Многие считают наш Мир жестоким и несправедливым, и у них есть для этого все основания. Но не стоит расстраиваться всерьез, пока в этом Мире есть пологие холмы, покрытые мягкой травой, прохладная летняя тень под кронами вековых деревьев и «Вредные советы» Григория Остера. Тем более стоит порадоваться, если всё это оказывается в вашем распоряжении в тот самый момент, когда вы больше всего в этом нуждаетесь. «Если друг на день рожденья пригласил тебя к себе…» – говорил я, обрывая лепестки ромашки и мечтательно улыбаясь – «…ты оставь подарок дома – пригодится самому» – отзывалась Полина, украдкой поглядывая на меня. «Если к маме или к папе тётя взрослая пришла…» – намекал я, отгоняя от неё муравьев, – «Бейте лампочки в подъездах, люди вам спасибо скажут…» – утверждала Полина. «В кухне твёрдый холодильник…» – настаивал на своём я – «Бить детей ремнём по попе…» – признавалась она – «…запрещает красный крест».

Каждый раз, ища встречи с Полиной, я брал с собой шариковую ручку, и чистый разлинеенный листок, вырванный из школьной тетради, ибо был абсолютно уверен, что из тех трех слов, которые мне необходимо до неё донести, смогу произнести вслух лишь первое – «я». А каждый вечер, возвратившись домой, я доставал из кармана мятый клочок бумаги так и не дождавшийся прикосновения моего незамысловатого «пера». И так как смелостью я никогда особенно не отличался от плотвы, то Полина так ничего и не узнала о предназначении тех эпистолярных инструментов, которые хранил карман моей рубашки.

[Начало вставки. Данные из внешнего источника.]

(* ===== verification/SyscallFail.v ===== *)
(** The system calls that cannot do their work: the calls on the variable
    [ext2_fs] of core/exec/syscalls.c, which nothing ever fills, the calls that
    take the task lock twice, and [sys_fork]. *)
From S2P Require Import Prelude PageAllocator Bytes BlockDevice Vmm VmmTables VmmRun VmmSpec Interrupts Sched SchedSpec SchedLock Ext2.
From S2P Require Import Ext2Dir Ext2File Memory Elf Task Kernel Syscalls SyscallSpec.
Import Memory Kernel Syscalls.

Section fail.
  Context {A P D : Type} `{!PageAllocator A, !Mmu, !PortIO P, !Sched.ContextSwitch, !BlockDevice D}.
  Local Abbreviation K := (M (kernel A P D)).
  Implicit Types k : kernel A P D.

(** ** The variable [ext2_fs] *)

(** No descriptor of the table in the variable is open. *)
Definition all_closed k : Prop :=
  length (Ext2.open_files (ext2_fs k)) = Ext2.EXT2_MAX_FILES /\
  Forall (fun f => Ext2.is_open f = false) (Ext2.open_files (ext2_fs k)).

(** Code that leaves the table closed, whatever its outcome. *)
Definition stays_closed {X} (m : K X) : Prop := forall k, all_closed k -> all_closed (snd (m k)).

Lemma closed_bind {X Y} (m : K X) (f : X -> K Y) :
  stays_closed m -> (forall x, stays_closed (f x)) -> stays_closed (m ≫= f).
Proof using Type.
  intros Hm Hf k Hk. specialize (Hm k Hk). unfold mbind, m_bind.
  destruct (m k) as [[x| | | |] k']; cbn [snd] in *; try done. by apply Hf.
Qed.

(** What follows reading an entry of the closed table need only be looked at
    for a closed file. *)
Lemma closed_fs_file {Y} fd (f : Ext2.ext2_file_t -> K Y) :
  (forall x, Ext2.is_open x = false -> stays_closed (f x)) -> stays_closed (fs_file fd ≫= f).
Proof using Type.
  intros Hf k Hk. unfold fs_file, mbind, m_bind, mget.
  destruct (Ext2.open_files (ext2_fs k) !! Z.to_nat fd) as [x|] eqn:Hx; [|done].
  apply Hf; [|done]. by apply (Forall_lookup_1 _ _ _ _ (proj2 Hk) Hx).
Qed.

Lemma closed_same {X} (m : K X) : (forall k, ext2_fs (snd (m k)) = ext2_fs k) -> stays_closed m.
Proof using Type. intros Hm k. unfold all_closed. by rewrite Hm. Qed.

Lemma closed_sched {X} (m : M (Sched.sched_state A P) X) : stays_closed (run_sched (D := D) m).
Proof using Type. apply closed_same. intros k. unfold run_sched, mzoom. by destruct (m (sched k)). Qed.

Lemma closed_files {X} (m : M (Ext2.ext2_state A D) X) : stays_closed (run_files (P := P) m).
Proof using Type. apply closed_same. intros k. unfold run_files, mzoom. by destruct (m (file_system k)). Qed.

Ltac closed :=
  repeat first
    [ apply closed_sched | apply closed_files
    | apply closed_fs_file; intros ? Hclosed; rewrite Hclosed; cbn [negb orb]; cbv iota
    | apply closed_bind; [|intros ?]
    | match goal with
      | |- stays_closed (run_mem _) => apply closed_sched
      | |- stays_closed (match ?x with _ => _ end) => destruct x
      | |- stays_closed (let '(_, _) := ?x in _) => destruct x
      end
    | solve [by apply closed_same]
    | assumption ].

Lemma closed_read_to fd buffer size : stays_closed (read_to fd buffer size).
Proof using Type. unfold read_to. closed. Qed.

Lemma closed_wait fuel t : stays_closed (wait_terminated fuel t).
Proof using Type. induction fuel; cbn [wait_terminated]; closed. Qed.

Lemma closed_on_path fuel p f : stays_closed (on_path fuel p f).
Proof using Type. unfold on_path. closed. Qed.

Lemma closed_chdir fuel p : stays_closed (sys_chdir fuel p).
Proof using Type. unfold sys_chdir. closed. intros k Hk. exact Hk. Qed.

Lemma closed_lseek fd offset whence : stays_closed (sys_lseek fd offset whence).
Proof using Type. unfold sys_lseek. closed. Qed.

#[local] Hint Resolve closed_read_to closed_wait closed_on_path closed_chdir closed_lseek : core.

Lemma closed_call fuel entry_point entry n a1 a2 a3 a4 a5 a6 :
  stays_closed (handle_syscall fuel entry_point entry n a1 a2 a3 a4 a5 a6).
Proof using Type.
  unfold handle_syscall, sys_read, sys_write, sys_open, sys_close, sys_brk, sys_exit, sys_getpid, sys_fork,
    sys_execve, sys_waitpid, sys_mmap, sys_munmap, sys_getdents, sys_getcwd, sys_fstat, sys_mkdir,
    sys_rmdir, sys_unlink.
  cbv zeta. repeat case_match; closed; auto.
Qed.

(** The states after system calls with any arguments, whatever became of them,
    and after anything else, which [other] describes. *)
Inductive reached (other : kernel A P D -> kernel A P D -> Prop) k : kernel A P D -> Prop :=
  | reached_here : reached other k k
  | reached_call k' fuel entry_point entry n a1 a2 a3 a4 a5 a6 :
      reached other k k' ->
      reached other k (snd (handle_syscall fuel entry_point entry n a1 a2 a3 a4 a5 a6 k'))
  | reached_other k' k'' : reached other k k' -> other k' k'' -> reached other k k''.

(** No function outside syscalls.c can name the variable [ext2_fs]. *)
Definition leaves_variable k k' : Prop := ext2_fs k' = ext2_fs k.

Lemma reached_closed k k' : ext2_fs k = Ext2File.zero_fs -> reached leaves_variable k k' -> all_closed k'.
Proof using Type.
  intros Hk Hr. induction Hr as [|k' fuel ep entry n a1 a2 a3 a4 a5 a6 Hr IH|k' k'' Hr IH Hfs].
  - unfold all_closed. rewrite Hk. split; [done|]. by apply Forall_replicate.
  - by apply closed_call.
  - unfold all_closed. by rewrite Hfs.
Qed.

Lemma run_fs_file k fd :
  all_closed k -> 0 <= fd < 64 -> exists f, fs_file fd k = (Ret f, k) /\ Ext2.is_open f = false.
Proof using Type.
  intros [Hl Hc] Hfd.
  destruct (lookup_lt_is_Some_2 (Ext2.open_files (ext2_fs k)) (Z.to_nat fd)) as [f Hf].
  { rewrite Hl. unfold Ext2.EXT2_MAX_FILES. lia. }
  exists f. unfold fs_file. mstep. rewrite Hf. split; [done|]. by apply (Forall_lookup_1 _ _ _ _ Hc Hf).
Qed.

(** C26: The calls fstat, lseek and getdents fail for every descriptor.  They
    look it up in a second file system state, which no code ever fills: from
    boot on, after any system calls with any outcome, those that opened files
    included, each of them returns -1 and does nothing. *)
Theorem descriptor_calls_always_fail k0 k fuel entry_point entry n fd a2 a3 a4 a5 a6 :
  ext2_fs k0 = Ext2File.zero_fs -> reached leaves_variable k0 k -> n = SYS_FSTAT \/ n = SYS_LSEEK \/ n = SYS_GETDENTS ->
  0 <= fd < 64 ->
  handle_syscall fuel entry_point entry n fd a2 a3 a4 a5 a6 k = (Ret (-1), k).
Proof using Type.
  intros Hk0 Hr Hn Hfd. destruct (run_fs_file k fd (reached_closed _ _ Hk0 Hr) Hfd) as (f & Hf & Hclosed).
  assert (s32 fd = fd) as E by (apply swrap_small; lia).
  destruct Hn as [-> | [-> | ->]].
  - change (sys_fstat (s32 fd) (u64 a2) k = (Ret (-1), k)). rewrite E. unfold sys_fstat.
    replace (fd <? 0) with false by lia. destruct (_ || _); [done|]. mstep Hf. by rewrite Hclosed.
  - change (sys_lseek (s32 fd) a2 (s32 a3) k = (Ret (-1), k)). rewrite E. unfold sys_lseek.
    replace (fd <? 0) with false by lia. mstep Hf. by rewrite Hclosed.
  - change (sys_getdents fuel entry (s32 fd) (u64 a2) (u32 a3) k = (Ret (-1), k)). rewrite E.
    unfold sys_getdents. replace (fd <? 0) with false by lia. destruct (_ || _); [done|].
    mstep Hf. by rewrite Hclosed.
Qed.

(** ** The task lock *)

(** C27: A process cannot end and cannot be replaced.  When a task is running,
    exit (call 60) and execve (call 59) of any program wait forever for the
    task lock that they hold themselves. *)
Theorem exit_and_execve_deadlock k t fuel entry_point entry a1 a2 a3 a4 a5 a6 :
  Sched.current_task (sched k) = Some t ->
  fst (handle_syscall fuel entry_point entry SYS_EXIT a1 a2 a3 a4 a5 a6 k) = Spin /\
  (u64 a1 <> NULL -> fst (handle_syscall fuel entry_point entry SYS_EXECVE a1 a2 a3 a4 a5 a6 k) = Spin).
Proof using Type*.
  intros Ht.
  assert (Hcur : run_sched Sched.scheduler_get_current_task k = (Ret (Some t), k)).
  { rewrite <- Ht. erewrite run_in_sched by done. by destruct k. }
  assert (Hspin : forall X Y (m : K X) (f : X -> K Y), fst (m k) = Spin -> fst ((m ≫= f) k) = Spin).
  { intros X Y m f. unfold mbind, m_bind. by destruct (m k) as [[] k']. }
  split; [|intros Ha].
  - change (fst ((sys_exit (s32 a1);; mret 0 : K Z) k) = Spin). apply Hspin. unfold sys_exit. mstep Hcur. apply Hspin. mstep. apply call_spins, acquire_then_get.
  - change (fst (sys_execve (u64 a1) (u64 a2) (u64 a3) k) = Spin). unfold sys_execve. rewrite (proj2 (Z.eqb_neq _ _) Ha). mstep Hcur. cbv iota. mstep.
    apply call_spins, acquire_then_get.
Qed.
End fail.

(** ** Creating tasks *)

Section fork.
  Context {A P D : Type} `{PageAllocatorSpec A} `{!Mmu} `{!PortIO P} `{!Sched.ContextSwitch} `{!BlockDevice D}.
  Context (hhdm : Z) `{!HhdmWindow hhdm}.
  Implicit Types (k : kernel A P D) (s : Sched.sched_state A P).

(** The task slot and the page that [scheduler_create_task] would use, if it
    finds both. *)
Definition has_slot s : bool :=
  if Task.find_slot (Z.to_nat Sched.TASK_MAX_COUNT) 0 (Sched.task_table s) is Some _ then true else false.
Definition next_page s : Z := fst (pmm_alloc_page (Vmm.pmm (Sched.vm s))).

(** Every way [scheduler_create_task] ends when the processor does not
    translate the physical address of the next free page. *)
Lemma run_create_task T s fuel entry_point elf_data elf_size name priority argc argv envp :
  Sched.task_lock s = 0 -> pt_inv hhdm T (Sched.vm s) ->
  mmu_translate (Vmm.mem (Sched.vm s)) (Vmm.cr3 (Sched.vm s)) (next_page s) = None ->
  exists s', Task.scheduler_create_task fuel entry_point elf_data elf_size name priority argc argv envp s =
    (if has_slot s && negb (next_page s =? NULL) then Fault else Ret 0, s') /\
    Sched.task_lock s' = (if has_slot s && negb (next_page s =? NULL) then 1 else 0).
Proof using Type*.
  intros Hl Hpt Hmmu. unfold Task.scheduler_create_task. mstep (run_acquire s Hl). mstep.
  change (Sched.task_table (Sched.set_lock 1 s)) with (Sched.task_table s). unfold has_slot.
  destruct (Task.find_slot _ 0 (Sched.task_table s)) as [t|]; cbn [andb].
  2:{ eexists. split; [by mstep|reflexivity]. }
  unfold Sched.update. mstep. mstep run_allocate_tid. do 2 mstep.
  set (s1 := Sched.upd_task t _ _). unfold Sched.create_task_address_space.
  assert (Hvm : Sched.vm s1 = Sched.vm s) by done.
  destruct (Z.eqb_spec (next_page s) NULL) as [Hp|Hp]; cbn [negb].
  - destruct (run_create_address_space_no_page (Sched.vm s) Hp) as [v Hv].
    assert (R : Sched.run_vm Vmm.vmm_create_address_space s1 = (Ret 0, Sched.set_vm v s1)).
    { apply (run_zoom Sched.vm). by rewrite Hvm. }
    mstep R. mstep. cbn [Z.eqb]. eexists. split; [by mstep|reflexivity].
  - destruct (run_create_address_space_faults hhdm T (Sched.vm s) Hpt Hp Hmmu) as [v Hv].
    assert (R : Sched.run_vm Vmm.vmm_create_address_space s1 = (Fault, Sched.set_vm v s1)).
    { apply (run_zoom Sched.vm). by rewrite Hvm. }
    exists (Sched.set_vm v s1). unfold mbind at 1, m_bind. by rewrite R.
Qed.

(** C28: No task can be created on the memory layout the kernel is booted with,
    where the processor does not translate physical addresses.  With the task
    lock free, [scheduler_create_task] returns 0 for any arguments when there is
    no free task slot or no free page, and faults with the lock taken
    otherwise; so fork (call 57) gives its caller 4294967295, which is not the
    -1 of the other calls, or faults. *)
Theorem create_task_never_succeeds T k c :
  Sched.current_task (sched k) = Some c -> Sched.task_lock (sched k) = 0 ->
  pt_inv hhdm T (memory_manager k) ->
  mmu_translate (Vmm.mem (memory_manager k)) (Vmm.cr3 (memory_manager k)) (next_page (sched k)) = None ->
  let faults := has_slot (sched k) && negb (next_page (sched k) =? NULL) in
  (forall fuel entry_point elf_data elf_size name priority argc argv envp, exists s',
     Task.scheduler_create_task fuel entry_point elf_data elf_size name priority argc argv envp (sched k) =
       (if faults then Fault else Ret 0, s') /\ Sched.task_lock s' = (if faults then 1 else 0)) /\
  (forall fuel entry_point entry a1 a2 a3 a4 a5 a6,
     fst (handle_syscall fuel entry_point entry SYS_FORK a1 a2 a3 a4 a5 a6 k) =
       if faults then Fault else Ret 4294967295).
Proof using Type*.
  intros Hc Hl Hpt Hmmu faults. split; [intros; by apply (run_create_task T)|].
  intros fuel entry_point entry a1 a2 a3 a4 a5 a6.
  change (fst (sys_fork fuel entry_point k) = if faults then Fault else Ret 4294967295). unfold sys_fork.
  assert (Hcur : run_sched Sched.scheduler_get_current_task k = (Ret (Some c), k)).
  { rewrite <- Hc. erewrite run_in_sched by done. by destruct k. }
  mstep Hcur. cbv iota. mstep. cbv zeta.
  edestruct (run_create_task T (sched k) fuel entry_point NULL 0 fork_name) as (s' & R & _); [done..|].
  unfold mbind at 1, m_bind. rewrite (run_in_sched _ _ _ _ R). fold faults. by destruct faults.
Qed.
End fork.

Сегодня найдётся не так уж много поступков и слов, которые я постеснялся бы совершить и произнести. Сегодня, куда бы я ни направился, со мной всегда пара блокнотов и с десяток разноцветных ручек. Сегодня я без труда напишу любую задуманную фразу, чтобы поделиться ею с тем, кто подвернётся мне под руку. Словом, сегодня я вынужден признать, что вопреки расхожему мнению качество иногда успешно переходит-таки обратно в количество.

А тогда был теплый летний вечер. Я лежал на своей кровати, и смотрел в потолок оклеенный старыми газетами, но заголовки статей не оказывали на меня обычного усыпляющего эффекта. Где-то визгливо лаяла собака, сонная муха жужжала и билась в стекло, какие-то птицы, уверенно перебирая лапками, тихо стучали по крыше, а я по-прежнему видел перед собой лишь простое и одновременно очень необычное лицо девочки, с которой познакомился утром. Имя у неё какое-то странное, думал я, – чуть ли не Полина. Надо будет завтра переспросить.